* _EXERCISE OBJECTIVE_
Set down the records again. Every word and mark must match exactly.

━━━ DATASET RECORDS

Definition processScenarioStep (stepObj : OJsonObject) : res Step :=
  stepMap ← as_map "unmarshalled step object is not a map" stepObj;
  stepTypeStr ← for_range stepMap step_type [];
  let tx txType := step ← parseTxStep txType stepMap; mret (TxSteps step) in
  switch stepTypeStr [
    ([], fails "no step type field provided");
    (StepNameExternalSteps,
      step ← for_range stepMap ext_field (mkExternalStepsStep [] []); mret (ExternalSteps step));
    (StepNameSetState,
      step ← for_range stepMap setState_field (mkSetStateStep [] [] None None [] []);
      mret (SetState step));
    (StepNameCheckState,
      step ← for_range stepMap checkState_field (mkCheckStateStep [] None);
      mret (CheckState step));
    (StepNameDumpState,
      step ← for_range stepMap dumpState_field (mkDumpStateStep []); mret (DumpState step));
    (StepNameScCall, tx ScCall);
    (StepNameScDeploy, tx ScDeploy);
    (StepNameScQuery, tx ScQuery);
    (StepNameTransfer, tx Transfer);
    (StepNameValidatorReward, tx ValidatorReward)
  ] (unknown "unknown step type: " stepTypeStr).

Definition processScenarioStepList (obj : OJsonObject) : res (list Step) :=
  items ← as_list "steps not a JSON list" obj; map_range items processScenarioStep.

Definition parseGasSchedule (value : OJsonObject) : res GasSchedule :=
  gasScheduleStr ← wrap "gasSchedule type not a string: " (parseString value);
  switch gasScheduleStr [
    (bs "default", mret GasScheduleDefault);
    (bs "dummy", mret GasScheduleDummy);
    (bs "v1", mret GasScheduleV1);
    (bs "v2", mret GasScheduleV2);
    (bs "v3", mret GasScheduleV3)
  ] (unknown "invalid gasSchedule: " gasScheduleStr).

Definition scenario_field (kvp : bytes * OJsonObject) (scenario : Scenario) : res Scenario :=
  let '(key, value) := kvp in
  switch key [
    (bs "name",
      x ← wrap "bad scenario name: " (parseString value); mret (set_sc_Name x scenario));
    (bs "comment",
      x ← wrap "bad scenario comment: " (parseString value); mret (set_sc_Comment x scenario));
    (bs "checkGas",
      match value with
      | OBool b => mret (set_sc_CheckGas b scenario)
      | _ => fails "scenario checkGas flag is not boolean"
      end);
    (bs "gasSchedule",
      x ← wrap "bad scenario gasSchedule: " (parseGasSchedule value);
      mret (set_sc_GasSchedule x scenario));
    (bs "steps",
      x ← wrap "error processing steps: " (processScenarioStepList value);
      mret (set_sc_Steps x scenario))
  ] (unknown "unknown scenario field: " key).

(** The tree of a text; a text of blanks only has none. *)
Definition parse_json (jsonString : bytes) : res (option OJsonObject) :=
  match ParseOrderedJSON jsonString with
  | Ret (_, Some err) => fail err
  | Ret (jobj, None) => mret jobj
  | Panic => Panic
  | OutOfFuel => OutOfFuel
  end.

━━━━━━

* _TASK RESULT_
Definition processScenarioStep (stepObj : OJsonObject) : res Step :=
  stepMap ← as_map "unmarshalled step object is not a map" stepObj;
  stepTypeStr ← for_range stepMap step_type [];
  let tx txType := step ← parseTxStep txType stepMap; mret (TxSteps step) in
  switch stepTypeStr [
    ([], fails "no step type field provided");
    (StepNameExternalSteps,
      step ← for_range stepMap ext_field (mkExternalStepsStep [] []); mret (ExternalSteps step));
    (StepNameSetState,
      step ← for_range stepMap setState_field (mkSetStateStep [] [] None None [] []);
      mret (SetState step));
    (StepNameCheckState,
      step ← for_range stepMap checkState_field (mkCheckStateStep [] None);
      mret (CheckState step));
    (StepNameDumpState,
      step ← for_range stepMap dumpState_field (mkDumpStateStep []); mret (DumpState step));
    (StepNameScCall, tx ScCall);
    (StepNameScDeploy, tx ScDeploy);
    (StepNameScQuery, tx ScQuery);
    (StepNameTransfer, tx Transfer);
    (StepNameValidatorReward, tx ValidatorReward)
  ] (unknown "unknown step type: " stepTypeStr).

Definition processScenarioStepList (obj : OJsonObject) : res (list Step) :=
  items ← as_list "steps not a JSON list" obj; map_range items processScenarioStep.

Definition parseGasSchedule (value : OJsonObject) : res GasSchedule :=
  gasScheduleStr ← wrap "gasSchedule type not a string: " (parseString value);
  switch gasScheduleStr [
    (bs "default", mret GasScheduleDefault);
    (bs "dummy", mret GasScheduleDummy);
    (bs "v1", mret GasScheduleV1);
    (bs "v2", mret GasScheduleV2);
    (bs "v3", mret GasScheduleV3)
  ] (unknown "invalid gasSchedule: " gasScheduleStr).

Definition scenario_field (kvp : bytes * OJsonObject) (scenario : Scenario) : res Scenario :=
  let '(key, value) := kvp in
  switch key [
    (bs "name",
      x ← wrap "bad scenario name: " (parseString value); mret (set_sc_Name x scenario));
    (bs "comment",
      x ← wrap "bad scenario comment: " (parseString value); mret (set_sc_Comment x scenario));
    (bs "checkGas",
      match value with
      | OBool b => mret (set_sc_CheckGas b scenario)
      | _ => fails "scenario checkGas flag is not boolean"
      end);
    (bs "gasSchedule",
      x ← wrap "bad scenario gasSchedule: " (parseGasSchedule value);
      mret (set_sc_GasSchedule x scenario));
    (bs "steps",
      x ← wrap "error processing steps: " (processScenarioStepList value);
      mret (set_sc_Steps x scenario))
  ] (unknown "unknown scenario field: " key).

(** The tree of a text; a text of blanks only has none. *)
Definition parse_json (jsonString : bytes) : res (option OJsonObject) :=
  match ParseOrderedJSON jsonString with
  | Ret (_, Some err) => fail err
  | Ret (jobj, None) => mret jobj
  | Panic => Panic
  | OutOfFuel => OutOfFuel
  end.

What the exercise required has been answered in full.